INFORMATION SHOWN »
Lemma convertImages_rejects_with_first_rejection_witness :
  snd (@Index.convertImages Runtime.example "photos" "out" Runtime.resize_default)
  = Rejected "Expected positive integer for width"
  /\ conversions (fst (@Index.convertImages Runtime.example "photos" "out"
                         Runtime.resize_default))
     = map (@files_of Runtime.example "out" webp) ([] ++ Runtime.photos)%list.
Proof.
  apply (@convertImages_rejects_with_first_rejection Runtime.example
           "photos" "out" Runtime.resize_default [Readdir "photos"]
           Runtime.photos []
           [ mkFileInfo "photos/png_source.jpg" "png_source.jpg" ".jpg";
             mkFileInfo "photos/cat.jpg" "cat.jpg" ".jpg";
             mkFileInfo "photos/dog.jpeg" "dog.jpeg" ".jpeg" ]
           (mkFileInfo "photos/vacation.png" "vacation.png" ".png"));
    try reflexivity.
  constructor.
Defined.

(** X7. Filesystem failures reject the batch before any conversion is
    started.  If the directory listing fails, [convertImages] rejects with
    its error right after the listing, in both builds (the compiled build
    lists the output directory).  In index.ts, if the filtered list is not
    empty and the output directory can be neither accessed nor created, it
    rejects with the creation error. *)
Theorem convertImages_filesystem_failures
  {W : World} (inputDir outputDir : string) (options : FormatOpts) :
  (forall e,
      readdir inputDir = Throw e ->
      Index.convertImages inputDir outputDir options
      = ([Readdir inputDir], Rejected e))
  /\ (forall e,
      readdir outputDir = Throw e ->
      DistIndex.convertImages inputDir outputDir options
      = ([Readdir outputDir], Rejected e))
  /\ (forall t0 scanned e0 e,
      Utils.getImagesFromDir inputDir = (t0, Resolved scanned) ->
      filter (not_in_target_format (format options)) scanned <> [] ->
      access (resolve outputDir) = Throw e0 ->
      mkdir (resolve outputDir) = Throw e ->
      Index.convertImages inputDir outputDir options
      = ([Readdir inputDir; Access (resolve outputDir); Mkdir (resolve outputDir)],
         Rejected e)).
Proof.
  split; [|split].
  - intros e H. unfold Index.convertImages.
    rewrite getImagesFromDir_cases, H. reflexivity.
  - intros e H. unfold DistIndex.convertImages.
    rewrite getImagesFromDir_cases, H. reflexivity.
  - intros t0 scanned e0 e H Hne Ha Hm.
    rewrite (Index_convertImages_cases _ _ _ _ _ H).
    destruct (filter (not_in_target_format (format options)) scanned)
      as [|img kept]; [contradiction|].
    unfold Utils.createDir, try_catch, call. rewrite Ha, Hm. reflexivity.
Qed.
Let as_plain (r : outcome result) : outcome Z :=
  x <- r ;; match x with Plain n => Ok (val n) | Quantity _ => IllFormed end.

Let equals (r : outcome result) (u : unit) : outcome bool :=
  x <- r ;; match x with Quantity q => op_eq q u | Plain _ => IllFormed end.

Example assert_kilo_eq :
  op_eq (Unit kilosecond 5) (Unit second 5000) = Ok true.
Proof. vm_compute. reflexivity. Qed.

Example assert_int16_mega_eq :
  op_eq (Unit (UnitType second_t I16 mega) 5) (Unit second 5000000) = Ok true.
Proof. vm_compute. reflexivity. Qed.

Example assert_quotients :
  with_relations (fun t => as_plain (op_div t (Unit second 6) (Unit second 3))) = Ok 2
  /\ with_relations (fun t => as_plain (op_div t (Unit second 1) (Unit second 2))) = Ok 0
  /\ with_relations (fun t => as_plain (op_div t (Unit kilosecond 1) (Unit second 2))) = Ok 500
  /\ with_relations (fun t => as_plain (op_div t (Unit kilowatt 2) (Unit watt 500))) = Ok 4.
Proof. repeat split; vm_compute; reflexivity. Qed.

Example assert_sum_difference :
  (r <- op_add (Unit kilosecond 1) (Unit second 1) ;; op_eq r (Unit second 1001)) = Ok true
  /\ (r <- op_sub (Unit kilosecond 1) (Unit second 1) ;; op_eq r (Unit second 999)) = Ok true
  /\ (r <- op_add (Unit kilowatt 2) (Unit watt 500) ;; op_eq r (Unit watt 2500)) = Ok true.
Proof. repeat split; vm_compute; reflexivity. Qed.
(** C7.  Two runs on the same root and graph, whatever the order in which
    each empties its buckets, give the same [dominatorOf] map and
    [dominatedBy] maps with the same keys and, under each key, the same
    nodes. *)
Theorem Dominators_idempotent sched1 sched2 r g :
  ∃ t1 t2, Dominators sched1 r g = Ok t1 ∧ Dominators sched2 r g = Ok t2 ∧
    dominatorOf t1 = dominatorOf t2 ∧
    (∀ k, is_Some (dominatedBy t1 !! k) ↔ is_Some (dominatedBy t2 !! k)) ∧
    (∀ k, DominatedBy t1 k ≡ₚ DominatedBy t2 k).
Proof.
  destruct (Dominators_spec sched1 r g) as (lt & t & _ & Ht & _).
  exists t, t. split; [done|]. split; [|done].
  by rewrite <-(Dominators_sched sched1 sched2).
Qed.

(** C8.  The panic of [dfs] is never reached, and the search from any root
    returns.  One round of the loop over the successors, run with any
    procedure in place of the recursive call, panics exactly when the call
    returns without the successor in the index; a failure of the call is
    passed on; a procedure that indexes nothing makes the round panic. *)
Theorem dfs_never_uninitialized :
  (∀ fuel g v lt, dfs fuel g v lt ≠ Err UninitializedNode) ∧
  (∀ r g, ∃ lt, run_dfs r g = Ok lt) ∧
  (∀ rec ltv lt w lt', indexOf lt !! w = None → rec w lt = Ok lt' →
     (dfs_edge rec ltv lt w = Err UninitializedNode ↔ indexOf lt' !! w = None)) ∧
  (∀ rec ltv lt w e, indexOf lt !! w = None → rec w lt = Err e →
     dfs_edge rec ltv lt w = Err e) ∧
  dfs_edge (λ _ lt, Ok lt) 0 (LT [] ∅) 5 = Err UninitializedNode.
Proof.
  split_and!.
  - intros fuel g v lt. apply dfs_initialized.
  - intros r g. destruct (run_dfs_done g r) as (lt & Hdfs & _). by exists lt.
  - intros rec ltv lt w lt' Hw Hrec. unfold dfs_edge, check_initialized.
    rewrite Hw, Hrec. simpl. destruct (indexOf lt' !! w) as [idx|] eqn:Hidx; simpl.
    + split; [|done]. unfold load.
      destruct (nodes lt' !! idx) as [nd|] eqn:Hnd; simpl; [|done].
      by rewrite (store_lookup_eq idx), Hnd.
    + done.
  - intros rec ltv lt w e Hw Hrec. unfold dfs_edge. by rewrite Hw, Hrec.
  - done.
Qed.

PROBLEM DESCRIPTION »
What is asked for is an exact copy of the lines above from the one containing "2500)) = Ok true." through the one containing "returns without the", and only those.

ANSWER TO THIS EXERCISE »
  /\ (r <- op_add (Unit kilowatt 2) (Unit watt 500) ;; op_eq r (Unit watt 2500)) = Ok true.
Proof. repeat split; vm_compute; reflexivity. Qed.
(** C7.  Two runs on the same root and graph, whatever the order in which
    each empties its buckets, give the same [dominatorOf] map and
    [dominatedBy] maps with the same keys and, under each key, the same
    nodes. *)
Theorem Dominators_idempotent sched1 sched2 r g :
  ∃ t1 t2, Dominators sched1 r g = Ok t1 ∧ Dominators sched2 r g = Ok t2 ∧
    dominatorOf t1 = dominatorOf t2 ∧
    (∀ k, is_Some (dominatedBy t1 !! k) ↔ is_Some (dominatedBy t2 !! k)) ∧
    (∀ k, DominatedBy t1 k ≡ₚ DominatedBy t2 k).
Proof.
  destruct (Dominators_spec sched1 r g) as (lt & t & _ & Ht & _).
  exists t, t. split; [done|]. split; [|done].
  by rewrite <-(Dominators_sched sched1 sched2).
Qed.

(** C8.  The panic of [dfs] is never reached, and the search from any root
    returns.  One round of the loop over the successors, run with any
    procedure in place of the recursive call, panics exactly when the call
    returns without the successor in the index; a failure of the call is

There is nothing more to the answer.